== Data to examine ==

(* ===== verification/SecretsEncrypt.v ===== *)
(** * Rotation of the keys that encrypt secrets

    [pkg/secretsencrypt/config.go] and [pkg/server/secrets-encrypt.go]: the
    encryption configuration of the API server, the stages of a key rotation
    recorded on the nodes, and the handler of [k8e secrets-encrypt].  The API
    server reads the file when it starts and again when it notices a change;
    it writes with the first provider and reads with all. *)
From S2P Require Import Prelude Prog Sha256 Signed.
From Stdlib Require Import ZArith Lia.

(** ** The configuration *)

Record EncKey := mkEncKey { ek_Name : string; ek_Secret : string }.
#[export] Instance EncKey_eq_dec : EqDecision EncKey.
Proof. solve_decision. Defined.

(** A provider: the pointers that are set. *)
Record Provider := mkProvider { pv_AESCBC : option (list EncKey); pv_Identity : bool; pv_other : bool }.

#[export] Instance Provider_eq_dec : EqDecision Provider.
Proof. solve_decision. Defined.

Definition aescbc (keys : list EncKey) : Provider := mkProvider (Some keys) false false.
Definition identity_provider : Provider := mkProvider None true false.

(** The file's JSON, with what is relied on: what was written is read back. *)
Class ConfigJSON := mkConfigJSON {
  config_marshal : list Provider -> string;
  config_unmarshal : string -> option (list Provider);
  keys_marshal : list EncKey -> string;
  config_round_trip : forall ps, config_unmarshal (config_marshal ps) = Some ps;
}.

===

* **Task directions**
Reproduce each entry above. Every word must match.

* **Result for this task**
(* ===== verification/SecretsEncrypt.v ===== *)
(** * Rotation of the keys that encrypt secrets

    [pkg/secretsencrypt/config.go] and [pkg/server/secrets-encrypt.go]: the
    encryption configuration of the API server, the stages of a key rotation
    recorded on the nodes, and the handler of [k8e secrets-encrypt].  The API
    server reads the file when it starts and again when it notices a change;
    it writes with the first provider and reads with all. *)
From S2P Require Import Prelude Prog Sha256 Signed.
From Stdlib Require Import ZArith Lia.

(** ** The configuration *)

Record EncKey := mkEncKey { ek_Name : string; ek_Secret : string }.
#[export] Instance EncKey_eq_dec : EqDecision EncKey.
Proof. solve_decision. Defined.

(** A provider: the pointers that are set. *)
Record Provider := mkProvider { pv_AESCBC : option (list EncKey); pv_Identity : bool; pv_other : bool }.

#[export] Instance Provider_eq_dec : EqDecision Provider.
Proof. solve_decision. Defined.

Definition aescbc (keys : list EncKey) : Provider := mkProvider (Some keys) false false.
Definition identity_provider : Provider := mkProvider None true false.

(** The file's JSON, with what is relied on: what was written is read back. *)
Class ConfigJSON := mkConfigJSON {
  config_marshal : list Provider -> string;
  config_unmarshal : string -> option (list Provider);
  keys_marshal : list EncKey -> string;
  config_round_trip : forall ps, config_unmarshal (config_marshal ps) = Some ps;
}.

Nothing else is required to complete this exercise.